::: RECORDS FOR THIS EXERCISE :::

(** [stats.total_cooldowns = trend_tracker.total_cooldowns] *)
Definition set_total_cooldowns (s : TradingStats.t) (n : Z) : TradingStats.t :=
  TradingStats.mk (TradingStats.start_time s) (TradingStats.start_balance s)
    (TradingStats.end_balance s) (TradingStats.completed_cycles s)
    (TradingStats.failed_buys s) (TradingStats.failed_sells s)
    (TradingStats.total_buy_adjustments s) (TradingStats.total_sell_adjustments s)
    (TradingStats.total_volume s) (TradingStats.total_fees_paid s)
    (TradingStats.profitable_cycles s) (TradingStats.losing_cycles s)
    n (TradingStats.cycle_details s).

(** A turn that is not stopped by the balance check: a cooldown when one is
    due, a cycle otherwise. *)
Definition main_loop_body (symbol : String.string) (quantity : float)
    (stats : TradingStats.t) (tracker : MarketTrendTracker.t) (it : iteration)
    : result (TradingStats.t * MarketTrendTracker.t) :=
  if MarketTrendTracker.should_cooldown tracker then
    let tracker :=
      fst (MarketTrendTracker.do_cooldown tracker (started_at it)
             cooldown_duration_minutes) in
    Ok (set_total_cooldowns stats (MarketTrendTracker.total_cooldowns tracker), tracker)
  else
    res <- CycleV3.run_trading_cycle symbol quantity stats tracker (cycle it) ;;
    let '(_, stats, tracker) := res in
    Ok (stats, tracker).

Fixpoint session (symbol : String.string) (quantity : float)
    (stats : TradingStats.t) (tracker : MarketTrendTracker.t)
    (iterations : list iteration)
    : result (TradingStats.t * MarketTrendTracker.t) :=
  match iterations with
  | [] => Ok (stats, tracker)
  | it :: rest =>
      st <- main_loop_body symbol quantity stats tracker it ;;
      session symbol quantity (fst st) (snd st) rest
  end.

End SessionV3.

(** ** Vocabulary of the properties *)

Module Spec.

(** The prices [is_downtrend] looks at: those of the last five recorded
    points. *)
Definition recent_prices (self : MarketTrendTracker.t) : list float :=
  map snd (Py.last_n 5 (MarketTrendTracker.price_history self)).

(** The consecutive pairs (earlier, later) of a list. *)
Definition consecutive_pairs (l : list float) : list (float * float) :=
  combine l (tl l).

Definition strictly_decreasing (p : float * float) : bool :=
  PrimFloat.ltb (snd p) (fst p).

(** How many consecutive pairs are strictly decreasing. *)
Definition decreasing_pairs (l : list float) : nat :=
  length (filter strictly_decreasing (consecutive_pairs l)).

(** The test of the outlier filter's loop: [price] is within [pct] percent
    of the median [m]. *)
Definition within (m pct : float) (price : float) : bool :=
  PrimFloat.leb (PrimFloat.abs (PrimFloat.sub price m))
                (PrimFloat.mul m (PrimFloat.div pct 100%float)).

(** A book with an outlier on the bid side: bids 99.98 x 1, 99.50 x 2,
    80.00 x 5; asks 100.02 x 1, 100.5 x 2. *)
Definition outlier_book : Oracle.orderbook :=
  Oracle.mk_book
    (Oracle.levels [(99.98, 1); (99.50, 2); (80.00, 5)]%float)
    (Oracle.levels [(100.02, 1); (100.5, 2)]%float).

(** A crossed book, three levels a side: every bid is at or above every
    ask. *)
Definition crossed_book : Oracle.orderbook :=
  Oracle.mk_book
    (Oracle.levels [(100.5, 1); (100.25, 1); (100, 1)]%float)
    (Oracle.levels [(99.5, 1); (99.75, 1); (100, 1)]%float).

(** A closing leg at its forced-exit deadline: started at clock 0, priced
    for the 39th time at clock 1187, looked at again at clock 1200, so 1200
    seconds into the leg and 13 seconds after the last price. The order is
    still resting, the book quotes 99.9 / 100, and a new order would be
    accepted. *)
Definition deadline_leg : Lifecycle.leg :=
  Lifecycle.mk_leg 7 100.3 0.3 39 0 1187.

Definition deadline_observation : Lifecycle.observation :=
  Lifecycle.mk_obs 1200 (Ok false) (Some 99.9%float, Some 100%float) (Ok 8%Z) 1201.

(** A book with one bid and no ask, and a book with one ask and no bid. *)
Definition bids_only_book : Oracle.orderbook :=
  Oracle.mk_book (Oracle.levels [(100.5, 1)]%float) [].

Definition asks_only_book : Oracle.orderbook :=
  Oracle.mk_book [] (Oracle.levels [(100.75, 1)]%float).

(** The arguments of one call of [TradingStats.add_cycle]. *)
Record cycle_call : Type := mk_call {
  c_success : bool;
  c_buy_price : float;
  c_sell_price : float;
  c_quantity : float;
  c_pnl : float;
  c_buy_adjustments : Z;
  c_sell_adjustments : Z;
  c_fees_paid : float
}.

Definition apply_call (s : TradingStats.t) (c : cycle_call) : TradingStats.t :=
  TradingStats.add_cycle s (c_success c) (c_buy_price c) (c_sell_price c)
    (c_quantity c) (c_pnl c) (c_buy_adjustments c) (c_sell_adjustments c)
    (c_fees_paid c).

(** A sequence of [add_cycle] calls, first call first. *)
Definition run (s : TradingStats.t) (calls : list cycle_call) : TradingStats.t :=
  fold_left apply_call calls s.

(** [l1] is [l2] with some elements left out, the others in their order. *)
Inductive subsequence {A : Type} : list A -> list A -> Prop :=
| subsequence_nil : subsequence [] []
| subsequence_keep (x : A) (l1 l2 : list A) :
    subsequence l1 l2 -> subsequence (x :: l1) (x :: l2)
| subsequence_drop (x : A) (l1 l2 : list A) :
    subsequence l1 l2 -> subsequence l1 (x :: l2).

(** The sum of a list of integers. *)
Definition total (l : list Z) : Z := fold_right Z.add 0%Z l.

(** The number of calls of a session that report a success. *)
Definition successes (calls : list cycle_call) : Z :=
  Z.of_nat (length (filter c_success calls)).

(** A cycle result that [record_cycle_result] takes for a loss. *)
Definition is_loss (pnl : float) : bool := PrimFloat.ltb pnl (-0.50)%float.

(** [record_cycle_result] of shorter.py over the results of successive
    cycles. *)
Definition record_all (tracker : MarketDirectionTracker.t) (pnls : list float)
    : MarketDirectionTracker.t :=
  fold_left (fun t pnl => fst (MarketDirectionTracker.record_cycle_result t pnl))
            pnls tracker.

(** The arguments of one call of shorter.py's [add_cycle]. *)
Record directional_call : Type := mk_directional_call {
  dc_direction : String.string;
  dc_buy_price : float;
  dc_sell_price : float;
  dc_quantity : float;
  dc_pnl : float;
  dc_buy_adjustments : Z;
  dc_sell_adjustments : Z;
  dc_fees_paid : float
}.

Definition apply_directional_call (s : DirectionalStats.t) (c : directional_call)
    : DirectionalStats.t :=
  DirectionalStats.add_cycle s (dc_direction c) (dc_buy_price c) (dc_sell_price c)
    (dc_quantity c) (dc_pnl c) (dc_buy_adjustments c) (dc_sell_adjustments c)
    (dc_fees_paid c).

Definition run_directional (s : DirectionalStats.t) (calls : list directional_call)
    : DirectionalStats.t :=
  fold_left apply_directional_call calls s.

(** [f] holds at the [n] integers from [z] on. *)
Fixpoint all_from (f : Z -> bool) (z : Z) (n : nat) : bool :=
  match n with
  | O => true
  | S n' => f z && all_from f (z + 1) n'
  end.

(** The offsets the re-pricing chain of the closing leg can take at a given
    adjustment count, one per band, and one tick for the forced exit. *)
Definition sell_offsets (adjustment_count : Z) : list float :=
  let n := Py.of_int adjustment_count in
  [ 0.01%float;
    Py.max (PrimFloat.sub 1.20%float (PrimFloat.mul n 0.15%float)) 0.50%float;
    Py.max (PrimFloat.sub 0.60%float (PrimFloat.mul n 0.10%float)) 0.30%float;
    Py.max (PrimFloat.sub 0.30%float (PrimFloat.mul n 0.05%float)) 0.15%float;
    Py.max (PrimFloat.sub 0.15%float (PrimFloat.mul n 0.03%float)) 0.05%float;
    (if (adjustment_count <=? 3)%Z
     then PrimFloat.sub 0.10%float (PrimFloat.mul n 0.02%float)
     else 0.02%float) ].

(** An offset of at least one tick and at most 1.05. *)
Definition offset_in_range (d : float) : bool :=
  PrimFloat.leb 0.01%float d && PrimFloat.leb d 1.05%float.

:::

_PROBLEM DESCRIPTION_
Retype exactly, and only, the lines from the line holding "Py.max (PrimFloat.sub 0.60%float" through the last line of the data; both of those lines count.

_EXERCISE OUTPUT_
    Py.max (PrimFloat.sub 0.60%float (PrimFloat.mul n 0.10%float)) 0.30%float;
    Py.max (PrimFloat.sub 0.30%float (PrimFloat.mul n 0.05%float)) 0.15%float;
    Py.max (PrimFloat.sub 0.15%float (PrimFloat.mul n 0.03%float)) 0.05%float;
    (if (adjustment_count <=? 3)%Z
     then PrimFloat.sub 0.10%float (PrimFloat.mul n 0.02%float)
     else 0.02%float) ].

(** An offset of at least one tick and at most 1.05. *)
Definition offset_in_range (d : float) : bool :=
  PrimFloat.leb 0.01%float d && PrimFloat.leb d 1.05%float.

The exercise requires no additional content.